I casually mentioned to my boyfriend that he has a nice body and should consider modeling to supplement his income. He mulled over this for like a hot second before deciding we should look up modeling agencies in Quito for the heck of it. We submitted some pictures that I had taken of him to one of the agencies that seemed bigger than the rest and we didn't expect anything to come off of it. You can imagine our surprise when we got a response back stating that he fits their requirements perfectly and they have put him in their data base so if any work comes up they will be calling him pronto. Now the dude has been walking around with an extra bounce to his step and has become quite obsessed with the mirror. I think I may have opened pandora's box.

Ask and ye shall receive, okay you will not receive all the time but it's worth asking anyway. Got the rate of my spanish classes reduced, got our rent reduced and got my salsa classes drastically reduced considering the owner of the studio is the one who is teaching me and his rate is crazy high compared to the dance instructors who work for him. What can I say? ask and ye shall receive.............or maybe I just happen to have a way with words, either way I am happy with the results.

Wednesday, October 15, 2014

Volunteering In Quito

So what have I been up to since I got back to Quito and finally settled down? Well, I have been taking Spanish classes everyday of the week because my goal is to keep improving on the language plus I do enjoy learning Spanish.

In addition to taking Spanish classes I decided to volunteer at this great organization called ASONIC (Asociacion Ecuatoriana Para Niños Con Cancer). The website is in Spanish so I will explain a little bit about the organization to give you an idea of what it's all about. ASONIC is an organization that provides support to parents who have children with cancer.

A lot of these families live outside Quito but they have to come to the city for treatment so while in Quito, they do need a place to stay that's within their means. ASONIC offers them shelter at no charge, food and emotional support through a psychologist who comes in to talk to them because what they are going through is not easy. The shelter is not only for the parents but their kids as well, the ages of the kids range quite a bit, from 2 years old to 16.

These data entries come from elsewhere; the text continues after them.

(** With nothing to connect to, [_create_connection] raises before it
    awaits anything: the [RuntimeError] of the missing target, or, with
    [use_tls], the exception of a certificate load that failed first. *)
Lemma create_connection_missing_target (env : Env) (st : State)
    (lp : EventLoop) (msg : string) :
  st.(self).(loop) = Some lp ->
  st.(self).(sock) = None ->
  truthy_opt_path st.(self).(socket_path) = false ->
  match st.(self).(hostname), st.(self).(port) with
  | None, _ => Some "No hostname provided; default should have been set"
  | Some _, None => Some "No port provided; default should have been set"
  | Some _, Some _ => None
  end = Some msg ->
  exists e evs,
    _create_connection env st = (Raised e, MkState st.(self) (st.(io) ++ evs))
    /\ forallb is_load_event evs = true
    /\ (e = RuntimeError msg
        \/ (st.(self).(use_tls) = true
            /\ exists exc, e = PyException exc /\ tls_load_fails env st.(self) exc))
    /\ (st.(self).(use_tls) = false -> e = RuntimeError msg /\ evs = []).
Proof.
  destruct st as [s l]. cbn [self io]. intros Hlp Hsock Hpath Hm.
  pose proof (fun ssl hto st' =>
                @connect_coro_missing_target s ssl hto msg st' Hsock Hpath Hm)
    as Hcoro.
  unfold _create_connection, bind, get_self, ret.
  cbn -[_get_tls_context connect_coro]. rewrite Hlp.
  destruct (use_tls s) eqn:Htls.
  - destruct (get_tls_context_cases env (MkState s l)) as [evs [Hs [Hall Ho]]].
    destruct (_get_tls_context env (MkState s l)) as [[ctx|e|] st1];
      cbn [fst snd self io] in Hs, Ho.
    + subst st1. cbn -[connect_coro]. rewrite Hcoro.
      exists (RuntimeError msg), evs.
      split; [reflexivity|]. split; [exact Hall|].
      split; [left; reflexivity | discriminate].
    + subst st1. destruct Ho as [exc [-> Hf]].
      exists (PyException exc), evs.
      split; [reflexivity|]. split; [exact Hall|].
      split; [right; split; [reflexivity|]; exists exc; split; [reflexivity | exact Hf]
             | discriminate].
    + contradiction.
  - cbn -[connect_coro]. rewrite Hcoro.
    exists (RuntimeError msg), [].
    rewrite app_nil_r.
    split; [reflexivity|]. split; [reflexivity|].
    split; [left; reflexivity | intros _; split; reflexivity].
Qed.

Lemma missing_target_entered (env : Env) (kw : Kwargs) (s : SMTPConnection)
    (msg : string) :
  missing_target (_update_settings_from_kwargs kw s) = Some msg ->
  (entered env kw s).(sock) = None
  /\ truthy_opt_path (entered env kw s).(socket_path) = false
  /\ match (entered env kw s).(hostname), (entered env kw s).(port) with
     | None, _ => Some "No hostname provided; default should have been set"
     | Some _, None => Some "No port provided; default should have been set"
     | Some _, Some _ => None
     end = Some msg.
Proof.
  pose proof (same_settings_entered env kw s) as H.
  unfold same_settings in H. decompose [and] H. clear H.
  rewrite port_after_connect_prepared.
  repeat match goal with
         | E : ?f (entered env kw s) = _ |- _ => rewrite E; clear E
         end.
  unfold missing_target.
  destruct (sock (_update_settings_from_kwargs kw s)); simpl; [discriminate|].
  destruct (truthy_opt_path (socket_path (_update_settings_from_kwargs kw s)));
    [discriminate|].
  intros Hm. split; [reflexivity|]. split; [reflexivity | exact Hm].
Qed.
(** * Partial parsing and static macro-call extraction of dbt

    A shallow embedding of [core/dbt/clients/jinja_static.py] and
    [core/dbt/parser/partial.py], and the properties of both that the
    design document states.

    Python dictionaries are [gmap]s, Python sets are [gset]s, Python lists
    are lists.  A Python exception is a value of [exn]; code that can raise
    returns a [Res].  The methods of [PartialParsing] mutate the object they
    belong to: they are functions from the state of that object to a result
    and a new state, and the state reached when an exception is raised is
    kept, as the mutations done before a [raise] are in Python. *)

From stdpp Require Import base gmap strings list fin_maps.
From Stdlib Require Import String Ascii Lia.

Open Scope string_scope.
Open Scope list_scope.
Set Warnings "-register-all".

(** ** Exceptions and results *)

Inductive exn : Type :=
| Exception (msg : string)              (* raise Exception(msg) *)
| CompilationException (msg : string)   (* raise_compiler_error(msg) *)
| KeyError (key : string)               (* d[key], d.pop(key) on a missing key *)
| ValueError (item : string)            (* l.remove(item) on a missing item *)
| IndexError                            (* l[0] on an empty list *)
| TypeError                             (* iterating or indexing a scalar *)
| AttributeError (attr : string)        (* o.attr on an object without attr *)
| UnboundLocalError (var : string)      (* a local read before assignment *)
| NoSuchObject.                         (* a reference to no object: not reachable
                                           in Python, where a reference keeps its
                                           object alive *)

Inductive Res (A : Type) : Type :=
| Ok (a : A)
| Raise (e : exn).
Arguments Ok {A} a.
Arguments Raise {A} e.

Definition res_bind {A B} (r : Res A) (k : A -> Res B) : Res B :=
  match r with
  | Ok a => k a
  | Raise e => Raise e
  end.

(** ** Strings *)

(** [needle in s] *)
Fixpoint is_substring (needle s : string) : bool :=
  String.prefix needle s ||
  match s with
  | EmptyString => false
  | String _ s' => is_substring needle s'
  end.

(** [s.split('.')]: never empty, [parts] holds the segments already closed
    (most recent first) and [cur] the segment being read, reversed. *)
Fixpoint split_dot_aux (s cur : string) (parts : list string) : list string :=
  match s with
  | EmptyString => rev (String.rev cur :: parts)
  | String c s' =>
      if Ascii.eqb c "."%char
      then split_dot_aux s' EmptyString (String.rev cur :: parts)
      else split_dot_aux s' (String c cur) parts
  end.

Definition split_dot (s : string) : list string := split_dot_aux s EmptyString [].

(** [s.split('.')[-1]] *)
Definition last_part (s : string) : string := List.last (split_dot s) EmptyString.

I volunteer my time playing with the kids, reading to them and basically keeping them company and entertained. I also help with translation because sometimes the organization gets letters written in English from donors or supporters from other countries so they do need someone to help with translation. There are other miscellaneous stuff that I help out with as well.

The ambience at the shelter provided by the organization is very warm and inviting plus it has all the necessities to ensure the kids are kept busy and entertained. They are already going through so much so it's good for them to have distractions that make them laugh and enjoy themselves.

I took a few pictures so you can get an idea of how the place looks like.

For some of the older kids there are computer games that are available to them.

The main sitting area. This is at the lower level of the house, upstairs you will find: bedrooms, bathrooms, a laundry room and there is also an area to watch TV and relax.

Here I am with one of the staff from the organization, she is really great with the kids and treats them like her own.

The two kids in the picture below are regulars at the house and the younger boy follows the girl everywhere like a big sister. It's so adorable! as you will notice with all the kids at ASONIC, they wear hats because they are going through chemo and have lost most if not all their hair. When we were taking pictures of the little boy for the parents, they wanted him to remove his hat but he cried and insisted on keeping it on because he felt shy exposing his bald head. The little girl removed her hat but kept rubbing her scalp shyly. All her hair is gone. I just wanted to cry, it was so heartbreaking for me seeing her feel so self conscious about her hairless head yet giving the cutest smile that just made her so adorable.

Honestly I was nervous about volunteering at this organization because I feel awkward around kids as I have not had too much experience interacting with children. Once I met some of the kids however; I just fell in love with them especially those who warmed up to me so fast and would come sit on my lap or take my hand and lead me to play with them.

I really don't know how the staff at ASONIC deals with the tragic cases of some of these kids because unfortunately not all come out of the cancer ordeal alive. I was talking to one of the staff and she was saying that they do cry but not in front of the parents or any of the kids, it's not an easy job sometimes but they all enjoy what they do.

One a lighter note, I live about 5 minutes from ASONIC which is super convenient for me. Unfortunately I have to cross the roundabout you see below which happens to be pedestrian unfriendly. There are no traffic lights so you have to be strategic on how you go about crossing to the other side. In the afternoon traffic is crazy so you can imagine the ordeal! seriously you should see how pedestrians run across, we look like chickens trying to cross the road.

That's it folks, I have to admit that I have never been very active in volunteering so this is a great experience for me working at ASONIC. One thing I realize is that good health is priceless! be grateful that your body functions as it should, the little things we take for granted mean so much for others and I am reminded of this everyday when I volunteer at ASONIC.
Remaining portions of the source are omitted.